Notes on processing time-resolved anisotropy data:
1. Convert SPC binary files to Savuka format:$ cd mydatadir
$ spc2bin-macro.csh
This will convert all Becker-Hickl binary files (.sdt) in the directory to Savuka y-format files. It will create two directories: savuka-binary and spc-binary – the latter has the raw data in case you want to go back to it – I never delete it. Savuka-binary has the files that Savuka can actually read and is going to be the working directory).
2. Make list files for sample, nata, blank etc.
$ cd ./savuka-binary # change to the directory with converted data.
$ ls -1 *.y > sample.dir
$ ls -1 *.y > nata.dir
$ ls -1 *.y > blank.dir
$ vi sample.dir (Get rid of the lines, i.e. filenames, that you don’t want to process)
$ vi nata.dir
$ vi blank.dir
3. Take a peek at the raw data to make sure things worked
$ mergeym (give sample.dir as input file, sample.merge.vxy as output)
This will take all of the data that you have converted and put them into one large Savuka file. This is useful because in Savuka you can quickly scan through (and overlay) hundreds of TCSPC decays to see if the data collection went smoothly. For anisotropy data, the order of the data is typically: vv,vh, vv,vh). Every fourth trace for a given sample should overlay with consideration given to power fluctuation, photobleaching etc. (Power is always logged, so you should check the power log).

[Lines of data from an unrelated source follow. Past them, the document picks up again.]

(* ===== verification/Permissions.v ===== *)
(** * Tool permission evaluator (packages/policy-sdk/policy_sdk/permissions.py)

    Effective access is the intersection of the platform, tenant, agent and mission scopes.
    [evaluate_tool_access] is the code's loop over the scopes with its early return;
    [permitted] is the specification it refines. *)

From S2P Require Import Prelude Enums Contracts.

(** [ALL_TOOLS] *)
Definition ALL_TOOLS : gset string := list_to_set (value <$> (members : list ToolName.t)).

Record PermissionDecision := mkDecision {
  dec_allowed : bool;
  dec_tool : string;
  denied_by_scope : option string;
  dec_reason : option string;
}.

(** [effective_tool_set(policy, universe)] *)
Definition effective_tool_set (policy : ToolPolicy) (universe : gset string) : gset string :=
  let allowed :=
    if decide ("*" ∈ allow policy) then universe
    else list_to_set (allow policy) ∩ universe in
  let explicit_denies := (list_to_set (deny policy) ∖ {["*"]}) ∩ universe in
  allowed ∖ explicit_denies.

(** The [scopes] list [evaluate_tool_access] builds. *)
Definition scopes_of (platform tenant agent : ToolPolicy) (mission : option ToolPolicy) :
    list (string * ToolPolicy) :=
  [("platform", platform); ("tenant", tenant); ("agent", agent)] ++
  match mission with Some p => [("mission", p)] | None => [] end.

(** The [for scope_name, policy in scopes] loop. *)
Fixpoint check_scopes (tool : string) (universe : gset string)
    (scopes : list (string * ToolPolicy)) : PermissionDecision :=
  match scopes with
  | [] => mkDecision true tool None None
  | (scope_name, policy) :: rest =>
      if decide (tool ∉ effective_tool_set policy universe) then
        mkDecision false tool (Some scope_name)
          (Some ("Denied by " +:+ scope_name +:+ " tool policy."))
      else check_scopes tool universe rest
  end.

(** [evaluate_tool_access(tool, ...)] *)
Definition evaluate_tool_access (tool : string) (platform tenant agent : ToolPolicy)
    (mission : option ToolPolicy) (universe : gset string) : PermissionDecision :=
  if decide (tool ∉ universe) then
    mkDecision false tool None (Some ("'" +:+ tool +:+ "' is not a recognized Phase 0 tool."))
  else check_scopes tool universe (scopes_of platform tenant agent mission).

(** [require_tool_access(tool, ...)]: raises [PermissionDenied] on denial. *)
Definition require_tool_access (tool : string) (platform tenant agent : ToolPolicy)
    (mission : option ToolPolicy) (universe : gset string) : outcome exn unit :=
  let decision := evaluate_tool_access tool platform tenant agent mission universe in
  if dec_allowed decision then Ret tt
  else Raise (PermissionDenied tool (denied_by_scope decision) (dec_reason decision)).

(** services/mission-engine/mission_engine/engine/policies.py *)
Definition PLATFORM_DEFAULT_TOOL_POLICY : ToolPolicy := mkToolPolicy ["*"] [].
Definition TENANT_DEFAULT_TOOL_POLICY : ToolPolicy := mkToolPolicy ["*"] [].

(** ** Specification *)

(** What one scope's policy document means for one tool: it is named in [allow] (or [allow]
    is open), and it is not named in [deny]. The marker ["*"] in [deny] denies nothing by
    itself. *)
Definition scope_permits (policy : ToolPolicy) (tool : string) : Prop :=
  ("*" ∈ allow policy ∨ tool ∈ allow policy) ∧ ¬ (tool ∈ deny policy ∧ tool ≠ "*").

Definition permitted (tool : string) (platform tenant agent : ToolPolicy)
    (mission : option ToolPolicy) (universe : gset string) : Prop :=
  tool ∈ universe ∧ scope_permits platform tool ∧ scope_permits tenant tool ∧
  scope_permits agent tool ∧ (∀ p, mission = Some p → scope_permits p tool).

(** ** Lemmas *)

Lemma elem_of_effective tool p universe :
  tool ∈ effective_tool_set p universe ↔ tool ∈ universe ∧ scope_permits p tool.
Proof.
  unfold effective_tool_set, scope_permits.
  rewrite elem_of_difference, elem_of_intersection, elem_of_difference, elem_of_list_to_set,
    elem_of_singleton.
  case_decide; [|rewrite elem_of_intersection, elem_of_list_to_set];
    destruct (decide (tool = "*")), (decide (tool ∈ universe)); tauto.
Qed.

Lemma check_scopes_allowed tool universe scopes :
  dec_allowed (check_scopes tool universe scopes) = true ↔
  Forall (λ sp, tool ∈ effective_tool_set sp.2 universe) scopes.
Proof.
  induction scopes as [|[n p] rest IH]; simpl; [by rewrite Forall_nil|].
  rewrite Forall_cons, <- IH. simpl. case_decide; simpl; [|tauto].
  split; [done|]. tauto.
Qed.

(** A denial by the loop names the first scope that does not permit the tool. *)
Lemma check_scopes_denied tool universe scopes s :
  denied_by_scope (check_scopes tool universe scopes) = Some s ↔
  ∃ l1 p l2, scopes = (l1 ++ (s, p) :: l2) ∧ (tool ∉ effective_tool_set p universe) ∧
             Forall (λ sp, tool ∈ effective_tool_set sp.2 universe) l1.
Proof.
  induction scopes as [|[n p] rest IH]; simpl.
  { split; [done|]. intros ([|? ?] & ? & ? & ? & _); discriminate. }
  case_decide as Hin; simpl.
  - split.
    + intros [= ->]. exists [], p, rest. eauto.
    + intros ([|[n' p'] l1] & q & l2 & [= -> -> ->] & Hq & Hl); [done|].
      by apply Forall_cons in Hl as [? _].
  - rewrite IH. split.
    + intros (l1 & q & l2 & -> & Hq & Hl). exists ((n, p) :: l1), q, l2.
      split_and!; [done|done|]. constructor; [|done]. done.
    + intros ([|[n' p'] l1] & q & l2 & [= -> -> ->] & Hq & Hl); [done|].
      apply Forall_cons in Hl as [_ Hl]. eauto 10.
Qed.

Lemma evaluate_allowed_iff tool pl te ag mi universe :
  dec_allowed (evaluate_tool_access tool pl te ag mi universe) = true ↔
  permitted tool pl te ag mi universe.
Proof.
  unfold evaluate_tool_access, permitted. case_decide as Hu.
  { split; [done|]. by intros [? _]. }
  rewrite check_scopes_allowed. unfold scopes_of.
  rewrite Forall_app, !Forall_cons, Forall_nil; simpl. rewrite !elem_of_effective.
  destruct mi as [p|]; simpl; [rewrite Forall_singleton, elem_of_effective|];
    naive_solver.
Qed.

(** ** Properties *)


(** A denial is attributed to the first scope, in the order platform, tenant, agent,
    mission, whose policy does not permit the tool; a tool outside the universe is denied
    with no scope. *)
Theorem denied_scope_is_first tool pl te ag mi universe s :
  denied_by_scope (evaluate_tool_access tool pl te ag mi universe) = Some s ↔
  tool ∈ universe ∧
  ∃ l1 p l2, scopes_of pl te ag mi = (l1 ++ (s, p) :: l2) ∧ ¬ scope_permits p tool ∧
             Forall (λ sp, scope_permits sp.2 tool) l1.
Proof.
  unfold evaluate_tool_access. case_decide as Hu.
  { split; [done|]. by intros [? _]. }
  rewrite check_scopes_denied.
  setoid_rewrite elem_of_effective.
  split; [intros (l1 & p & l2 & ? & ? & Hl) | intros (_ & l1 & p & l2 & ? & ? & Hl)].
  - split; [done|]. exists l1, p, l2. split_and!; [done|tauto|].
    eapply Forall_impl; [exact Hl|]. simpl. tauto.
  - exists l1, p, l2. split_and!; [done|tauto|].
    eapply Forall_impl; [exact Hl|]. simpl. tauto.
Qed.

Lemma require_tool_access_iff tool pl te ag mi universe :
  require_tool_access tool pl te ag mi universe = Ret tt ↔ permitted tool pl te ag mi universe.
Proof.
  rewrite <- evaluate_allowed_iff. unfold require_tool_access.
  destruct (dec_allowed _); naive_solver.
Qed.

4. Sum relevant data files:
$ sumym (give sample.dir as input, sample.sum.y as output)
5. Calculate g-factor from nata sum file by integrating and then dividing integral of vv by vh (i.e. sum(buffer1)/sum(buffer2)):
SA> int
SA> val 5 6 4096 4096
6. Normalize instrument response, make a copy and save as a separate file:
SA> clear –s 4096
SA> mr ir.y
SA> nor –sum 1 1 # Normalize IRF so that sum of all points equals unity
SA> cbf 1 1 # Make a copy since vertical and horizontal use same IRF (L-format)
SA> exp 0 # Use all of the data (expanded mode off)

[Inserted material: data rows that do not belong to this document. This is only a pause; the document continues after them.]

(** ** The database: one finite map per table; the audit trail is append-only. *)
Module DB.
Record t := mk {
  tenants : gmap EntityId Tenant.t;
  users : gmap EntityId User.t;
  model_policies : gmap EntityId ModelPolicy.t;
  agents : gmap EntityId Agent.t;
  agent_versions : gmap EntityId AgentVersion.t;
  missions : gmap EntityId Mission.t;
  projects : gmap EntityId Project.t;
  mission_projects : gmap EntityId MissionProject.t;
  tasks : gmap EntityId Task.t;
  checkpoints : gmap EntityId RuntimeCheckpoint.t;
  artifacts : gmap EntityId Artifact.t;
  model_invocations : gmap EntityId ModelInvocation.t;
  external_agent_statuses : gmap EntityId ExternalAgentStatus.t;
  room_assignments : gmap EntityId AgentRoomAssignment.t;
  runtime_sessions : gmap EntityId AgentRuntimeSession.t;
  persona_slots : gmap EntityId AgentRuntimePersonaSlot.t;
  api_keys : gmap EntityId AgentRuntimeApiKey.t;
  closures : gmap EntityId AgentRuntimeClosure.t;
  audit_events : list AuditEvent.t
}.
Definition upd_tenants (f : gmap EntityId Tenant.t → gmap EntityId Tenant.t) (d : t) : t :=
mk (f (tenants d)) (users d) (model_policies d) (agents d) (agent_versions d) (missions d)
    (projects d) (mission_projects d) (tasks d) (checkpoints d) (artifacts d) (model_invocations
    d) (external_agent_statuses d) (room_assignments d) (runtime_sessions d) (persona_slots d)
    (api_keys d) (closures d) (audit_events d).
Definition upd_users (f : gmap EntityId User.t → gmap EntityId User.t) (d : t) : t :=
mk (tenants d) (f (users d)) (model_policies d) (agents d) (agent_versions d) (missions d)
    (projects d) (mission_projects d) (tasks d) (checkpoints d) (artifacts d) (model_invocations
    d) (external_agent_statuses d) (room_assignments d) (runtime_sessions d) (persona_slots d)
    (api_keys d) (closures d) (audit_events d).
Definition upd_model_policies (f : gmap EntityId ModelPolicy.t → gmap EntityId ModelPolicy.t) (d : t) : t :=
mk (tenants d) (users d) (f (model_policies d)) (agents d) (agent_versions d) (missions d)
    (projects d) (mission_projects d) (tasks d) (checkpoints d) (artifacts d) (model_invocations
    d) (external_agent_statuses d) (room_assignments d) (runtime_sessions d) (persona_slots d)
    (api_keys d) (closures d) (audit_events d).
Definition upd_agents (f : gmap EntityId Agent.t → gmap EntityId Agent.t) (d : t) : t :=
mk (tenants d) (users d) (model_policies d) (f (agents d)) (agent_versions d) (missions d)
    (projects d) (mission_projects d) (tasks d) (checkpoints d) (artifacts d) (model_invocations
    d) (external_agent_statuses d) (room_assignments d) (runtime_sessions d) (persona_slots d)
    (api_keys d) (closures d) (audit_events d).
Definition upd_agent_versions (f : gmap EntityId AgentVersion.t → gmap EntityId AgentVersion.t) (d : t) : t :=
mk (tenants d) (users d) (model_policies d) (agents d) (f (agent_versions d)) (missions d)
    (projects d) (mission_projects d) (tasks d) (checkpoints d) (artifacts d) (model_invocations
    d) (external_agent_statuses d) (room_assignments d) (runtime_sessions d) (persona_slots d)
    (api_keys d) (closures d) (audit_events d).
Definition upd_missions (f : gmap EntityId Mission.t → gmap EntityId Mission.t) (d : t) : t :=
mk (tenants d) (users d) (model_policies d) (agents d) (agent_versions d) (f (missions d))
    (projects d) (mission_projects d) (tasks d) (checkpoints d) (artifacts d) (model_invocations
    d) (external_agent_statuses d) (room_assignments d) (runtime_sessions d) (persona_slots d)
    (api_keys d) (closures d) (audit_events d).
Definition upd_projects (f : gmap EntityId Project.t → gmap EntityId Project.t) (d : t) : t :=
mk (tenants d) (users d) (model_policies d) (agents d) (agent_versions d) (missions d) (f
    (projects d)) (mission_projects d) (tasks d) (checkpoints d) (artifacts d)
    (model_invocations d) (external_agent_statuses d) (room_assignments d) (runtime_sessions d)
    (persona_slots d) (api_keys d) (closures d) (audit_events d).
Definition upd_mission_projects (f : gmap EntityId MissionProject.t → gmap EntityId MissionProject.t) (d : t) : t :=
mk (tenants d) (users d) (model_policies d) (agents d) (agent_versions d) (missions d) (projects
    d) (f (mission_projects d)) (tasks d) (checkpoints d) (artifacts d) (model_invocations d)
    (external_agent_statuses d) (room_assignments d) (runtime_sessions d) (persona_slots d)
    (api_keys d) (closures d) (audit_events d).
Definition upd_tasks (f : gmap EntityId Task.t → gmap EntityId Task.t) (d : t) : t :=
mk (tenants d) (users d) (model_policies d) (agents d) (agent_versions d) (missions d) (projects
    d) (mission_projects d) (f (tasks d)) (checkpoints d) (artifacts d) (model_invocations d)
    (external_agent_statuses d) (room_assignments d) (runtime_sessions d) (persona_slots d)
    (api_keys d) (closures d) (audit_events d).
Definition upd_checkpoints (f : gmap EntityId RuntimeCheckpoint.t → gmap EntityId RuntimeCheckpoint.t) (d : t) : t :=
mk (tenants d) (users d) (model_policies d) (agents d) (agent_versions d) (missions d) (projects
    d) (mission_projects d) (tasks d) (f (checkpoints d)) (artifacts d) (model_invocations d)
    (external_agent_statuses d) (room_assignments d) (runtime_sessions d) (persona_slots d)
    (api_keys d) (closures d) (audit_events d).
Definition upd_artifacts (f : gmap EntityId Artifact.t → gmap EntityId Artifact.t) (d : t) : t :=
mk (tenants d) (users d) (model_policies d) (agents d) (agent_versions d) (missions d) (projects
    d) (mission_projects d) (tasks d) (checkpoints d) (f (artifacts d)) (model_invocations d)
    (external_agent_statuses d) (room_assignments d) (runtime_sessions d) (persona_slots d)
    (api_keys d) (closures d) (audit_events d).
Definition upd_model_invocations (f : gmap EntityId ModelInvocation.t → gmap EntityId ModelInvocation.t) (d : t) : t :=
mk (tenants d) (users d) (model_policies d) (agents d) (agent_versions d) (missions d) (projects
    d) (mission_projects d) (tasks d) (checkpoints d) (artifacts d) (f (model_invocations d))
    (external_agent_statuses d) (room_assignments d) (runtime_sessions d) (persona_slots d)
    (api_keys d) (closures d) (audit_events d).
Definition upd_external_agent_statuses (f : gmap EntityId ExternalAgentStatus.t → gmap EntityId ExternalAgentStatus.t) (d : t) : t :=
mk (tenants d) (users d) (model_policies d) (agents d) (agent_versions d) (missions d) (projects
    d) (mission_projects d) (tasks d) (checkpoints d) (artifacts d) (model_invocations d) (f
    (external_agent_statuses d)) (room_assignments d) (runtime_sessions d) (persona_slots d)
    (api_keys d) (closures d) (audit_events d).
Definition upd_room_assignments (f : gmap EntityId AgentRoomAssignment.t → gmap EntityId AgentRoomAssignment.t) (d : t) : t :=
mk (tenants d) (users d) (model_policies d) (agents d) (agent_versions d) (missions d) (projects
    d) (mission_projects d) (tasks d) (checkpoints d) (artifacts d) (model_invocations d)
    (external_agent_statuses d) (f (room_assignments d)) (runtime_sessions d) (persona_slots d)
    (api_keys d) (closures d) (audit_events d).
Definition upd_runtime_sessions (f : gmap EntityId AgentRuntimeSession.t → gmap EntityId AgentRuntimeSession.t) (d : t) : t :=
mk (tenants d) (users d) (model_policies d) (agents d) (agent_versions d) (missions d) (projects
    d) (mission_projects d) (tasks d) (checkpoints d) (artifacts d) (model_invocations d)
    (external_agent_statuses d) (room_assignments d) (f (runtime_sessions d)) (persona_slots d)
    (api_keys d) (closures d) (audit_events d).
Definition upd_persona_slots (f : gmap EntityId AgentRuntimePersonaSlot.t → gmap EntityId AgentRuntimePersonaSlot.t) (d : t) : t :=
mk (tenants d) (users d) (model_policies d) (agents d) (agent_versions d) (missions d) (projects
    d) (mission_projects d) (tasks d) (checkpoints d) (artifacts d) (model_invocations d)
    (external_agent_statuses d) (room_assignments d) (runtime_sessions d) (f (persona_slots d))
    (api_keys d) (closures d) (audit_events d).
Definition upd_api_keys (f : gmap EntityId AgentRuntimeApiKey.t → gmap EntityId AgentRuntimeApiKey.t) (d : t) : t :=
mk (tenants d) (users d) (model_policies d) (agents d) (agent_versions d) (missions d) (projects
    d) (mission_projects d) (tasks d) (checkpoints d) (artifacts d) (model_invocations d)
    (external_agent_statuses d) (room_assignments d) (runtime_sessions d) (persona_slots d) (f
    (api_keys d)) (closures d) (audit_events d).
Definition upd_closures (f : gmap EntityId AgentRuntimeClosure.t → gmap EntityId AgentRuntimeClosure.t) (d : t) : t :=
mk (tenants d) (users d) (model_policies d) (agents d) (agent_versions d) (missions d) (projects
    d) (mission_projects d) (tasks d) (checkpoints d) (artifacts d) (model_invocations d)
    (external_agent_statuses d) (room_assignments d) (runtime_sessions d) (persona_slots d)
    (api_keys d) (f (closures d)) (audit_events d).
Definition upd_audit_events (f : list AuditEvent.t → list AuditEvent.t) (d : t) : t :=
mk (tenants d) (users d) (model_policies d) (agents d) (agent_versions d) (missions d) (projects
    d) (mission_projects d) (tasks d) (checkpoints d) (artifacts d) (model_invocations d)
    (external_agent_statuses d) (room_assignments d) (runtime_sessions d) (persona_slots d)
    (api_keys d) (closures d) (f (audit_events d)).
Definition empty : t :=
mk ∅ ∅ ∅ ∅ ∅ ∅ ∅ ∅ ∅ ∅ ∅ ∅ ∅ ∅ ∅ ∅ ∅ ∅ [].
End DB.
(** ** The world *)

Record World := mkWorld {
  w_committed : DB.t;
  w_db : DB.t;
  w_next_id : EntityId;
  w_utc_ticks : nat;
  w_mono_ticks : nat;
  w_commits : nat;
  w_puts : nat;
  w_xadds : nat;
  w_queue : list EntityId;
  w_stream : list EventEnvelope;
  w_objects : gmap string string;
  w_breaker : CircuitBreaker;
  w_sends : list ModelRequest;
  w_durable_log : list (DB.t * nat)
}.
Definition set_committed (v : DB.t) (w : World) : World :=
mkWorld v (w_db w) (w_next_id w) (w_utc_ticks w) (w_mono_ticks w) (w_commits w) (w_puts w)
    (w_xadds w) (w_queue w) (w_stream w) (w_objects w) (w_breaker w) (w_sends w) (w_durable_log
    w).
Definition set_db (v : DB.t) (w : World) : World :=
mkWorld (w_committed w) v (w_next_id w) (w_utc_ticks w) (w_mono_ticks w) (w_commits w) (w_puts
    w) (w_xadds w) (w_queue w) (w_stream w) (w_objects w) (w_breaker w) (w_sends w)
    (w_durable_log w).
Definition set_next_id (v : EntityId) (w : World) : World :=
mkWorld (w_committed w) (w_db w) v (w_utc_ticks w) (w_mono_ticks w) (w_commits w) (w_puts w)
    (w_xadds w) (w_queue w) (w_stream w) (w_objects w) (w_breaker w) (w_sends w) (w_durable_log
    w).
Definition set_utc_ticks (v : nat) (w : World) : World :=
mkWorld (w_committed w) (w_db w) (w_next_id w) v (w_mono_ticks w) (w_commits w) (w_puts w)
    (w_xadds w) (w_queue w) (w_stream w) (w_objects w) (w_breaker w) (w_sends w) (w_durable_log
    w).
Definition set_mono_ticks (v : nat) (w : World) : World :=
mkWorld (w_committed w) (w_db w) (w_next_id w) (w_utc_ticks w) v (w_commits w) (w_puts w)
    (w_xadds w) (w_queue w) (w_stream w) (w_objects w) (w_breaker w) (w_sends w) (w_durable_log
    w).
Definition set_commits (v : nat) (w : World) : World :=
mkWorld (w_committed w) (w_db w) (w_next_id w) (w_utc_ticks w) (w_mono_ticks w) v (w_puts w)
    (w_xadds w) (w_queue w) (w_stream w) (w_objects w) (w_breaker w) (w_sends w) (w_durable_log
    w).
Definition set_puts (v : nat) (w : World) : World :=
mkWorld (w_committed w) (w_db w) (w_next_id w) (w_utc_ticks w) (w_mono_ticks w) (w_commits w) v
    (w_xadds w) (w_queue w) (w_stream w) (w_objects w) (w_breaker w) (w_sends w) (w_durable_log
    w).
Definition set_xadds (v : nat) (w : World) : World :=
mkWorld (w_committed w) (w_db w) (w_next_id w) (w_utc_ticks w) (w_mono_ticks w) (w_commits w)
    (w_puts w) v (w_queue w) (w_stream w) (w_objects w) (w_breaker w) (w_sends w) (w_durable_log
    w).
Definition set_queue (v : list EntityId) (w : World) : World :=
mkWorld (w_committed w) (w_db w) (w_next_id w) (w_utc_ticks w) (w_mono_ticks w) (w_commits w)
    (w_puts w) (w_xadds w) v (w_stream w) (w_objects w) (w_breaker w) (w_sends w) (w_durable_log
    w).
Definition set_stream (v : list EventEnvelope) (w : World) : World :=
mkWorld (w_committed w) (w_db w) (w_next_id w) (w_utc_ticks w) (w_mono_ticks w) (w_commits w)
    (w_puts w) (w_xadds w) (w_queue w) v (w_objects w) (w_breaker w) (w_sends w) (w_durable_log
    w).
Definition set_objects (v : gmap string string) (w : World) : World :=
mkWorld (w_committed w) (w_db w) (w_next_id w) (w_utc_ticks w) (w_mono_ticks w) (w_commits w)
    (w_puts w) (w_xadds w) (w_queue w) (w_stream w) v (w_breaker w) (w_sends w) (w_durable_log
    w).
Definition set_breaker (v : CircuitBreaker) (w : World) : World :=
mkWorld (w_committed w) (w_db w) (w_next_id w) (w_utc_ticks w) (w_mono_ticks w) (w_commits w)
    (w_puts w) (w_xadds w) (w_queue w) (w_stream w) (w_objects w) v (w_sends w) (w_durable_log
    w).
Definition set_sends (v : list ModelRequest) (w : World) : World :=
mkWorld (w_committed w) (w_db w) (w_next_id w) (w_utc_ticks w) (w_mono_ticks w) (w_commits w)
    (w_puts w) (w_xadds w) (w_queue w) (w_stream w) (w_objects w) (w_breaker w) v (w_durable_log
    w).
Definition set_durable_log (v : list (DB.t * nat)) (w : World) : World :=
mkWorld (w_committed w) (w_db w) (w_next_id w) (w_utc_ticks w) (w_mono_ticks w) (w_commits w)
    (w_puts w) (w_xadds w) (w_queue w) (w_stream w) (w_objects w) (w_breaker w) (w_sends w) v.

SA> pl 1 2 1 4096 # Set Plot Limits for buffer 1 to 2 and points 1 to 4096)
SA> mw ir.norm.y # Write the data to binary file using “matrix write” command.
IMPORTANT: Note that Savuka will handle different instrument responses for the vertical and horizontal channels (e.g., T-format detection). In this case, you need to make sure that the order of data (buffers) and the point (TAC) range in the instrument response binary file (e.g., ir.y) is exactly the same as for the data.

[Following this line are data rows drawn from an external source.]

(* ===== verification/Scenario.v ===== *)
(** * A concrete installation, on which the theorems' hypotheses are evaluated

    One tenant with an operator, one active agent ("openai/gpt-4o-mini", its cheapest
    priced model), one running mission with its queued task, and an environment in which
    every service answers, except that the provider fails the first request it gets with
    HTTP 503. *)

From Stdlib Require Import Floats.
From S2P Require Import Prelude Enums Contracts Breaker Database.
Local Open Scope Z_scope.

Definition sample_output : json :=
  JObj [("title", JStr "Report"); ("executive_summary", JStr "Fine."); ("sections", JList [])].

Definition sample_response : ModelResponse :=
  mkModelResponse "ok" 120 40 250 "openai" "gpt-4o-mini" "stop" false None.

(** Clocks advance by one second per reading. *)
#[global] Instance sample_env : Env := {|
  sha256_hex := λ s, "h" +:+ s;
  json_loads := λ s, if String.eqb s "ok" then inr sample_output else inl ("Expecting value", 1, 1);
  json_dumps := λ _, "{}";
  validation_errors := λ _, "[]";
  fmt_2f := λ _, "0.00";
  fmt_0f := λ _, "0";
  dump_request := λ r, req_provider r +:+ req_user_prompt r;
  dump_tool_policy := λ _, "{}";
  dump_budget_policy := λ _, "{}";
  output_json_schema := "{}";
  utc_now := λ n, 1000000 * Z.of_nat n;
  mono_now := λ n, Py.of_int (Z.of_nat n);
  provider_generate := λ _ n _,
    match n with O => inl (Some 503, "overloaded") | _ => inr sample_response end;
  object_put_ok := λ _, true;
  redis_ok := λ _, true;
  commit_ok := λ _, true;
  savepoint_recovers := false;
  bucket := "artifacts";
|}.

Definition sample_mission : Mission.t :=
  Mission.mk 6 1 "M-1" "Brief" "Summarise the market." (Some 2%positive) MissionStatus.running
    MissionPriority.normal RiskLevel.low BudgetPolicy_default (Some 4%positive) 0 (Some 0) None.

Definition sample_task : Task.t :=
  Task.mk 7 6 4 "Brief" "Summarise the market." TaskStatus.queued 0 "6:task:1"
    BudgetPolicy_default [] None None None 0.

Definition sample_db : DB.t :=
  DB.upd_tenants (λ _, {[ 1%positive := Tenant.mk 1 "acme" "Acme" TenantStatus.active ]})
  (DB.upd_users (λ _, {[ 2%positive := User.mk 2 1 "op@acme.test" "Op" UserRole.operator
                           UserStatus.active "hash" ]})
  (DB.upd_model_policies (λ _, {[ 3%positive := ModelPolicy.mk 3 1 "std" "openai" "gpt-4o-mini" 0 ]})
  (DB.upd_agents (λ _, {[ 4%positive := Agent.mk 4 1 "analyst" "Analyst" None None None AgentLifecycleState.active
                            (Some 5%positive) None 0 0 ]})
  (DB.upd_agent_versions (λ _, {[ 5%positive := AgentVersion.mk 5 4 1 "Be brief." "custom_durable" 3
                                    AutonomyLevel.a1 ToolPolicy_default [] [] "sum" None 0 ]})
  (DB.upd_missions (λ _, {[ 6%positive := sample_mission ]})
  (DB.upd_tasks (λ _, {[ 7%positive := sample_task ]}) DB.empty)))))).

(** A world at rest: the session's view is the committed database. *)
Definition world_of (d : DB.t) : World :=
  mkWorld d d 100 0 0 0 0 0 [] [] ∅ CircuitBreaker_default [] [].

Definition sample_world : World := world_of sample_db.

Definition sample_request : ModelRequest :=
  ModelRequest_make "openai" "gpt-4o-mini" "Be brief." "Summarise the market." 500.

7. Clear everything and read back the instrument response and the data and start fitting!
SA> mr –ir ir.norm.y # Matrix read reads the binary file. -ir switch is for IRF
SA> mr sample.sum.y # This reads the data, also in binary file.
SA> sd 3 # Sets the “stack depth” to 3.
# This will plot IRF with the data.
SA> dr 1 2 # Plot buffesr 1 and 2 (vv and vh data)
SA> ir 1 # turn on instrument response convolution
SA> clear 3 4
SA> rms –q –all # calculate std deviations of each data point (-q is for Poisson).
SA> mul 2 2 0.705 # if fun doesn’t have g-factor built in, multiply vh data by G.
SA> fun 20 20 0
Input guesses and look at the model and fit. To evaluate the quality of the fit, always look at the anisotropy decay using the ani command in Savuka.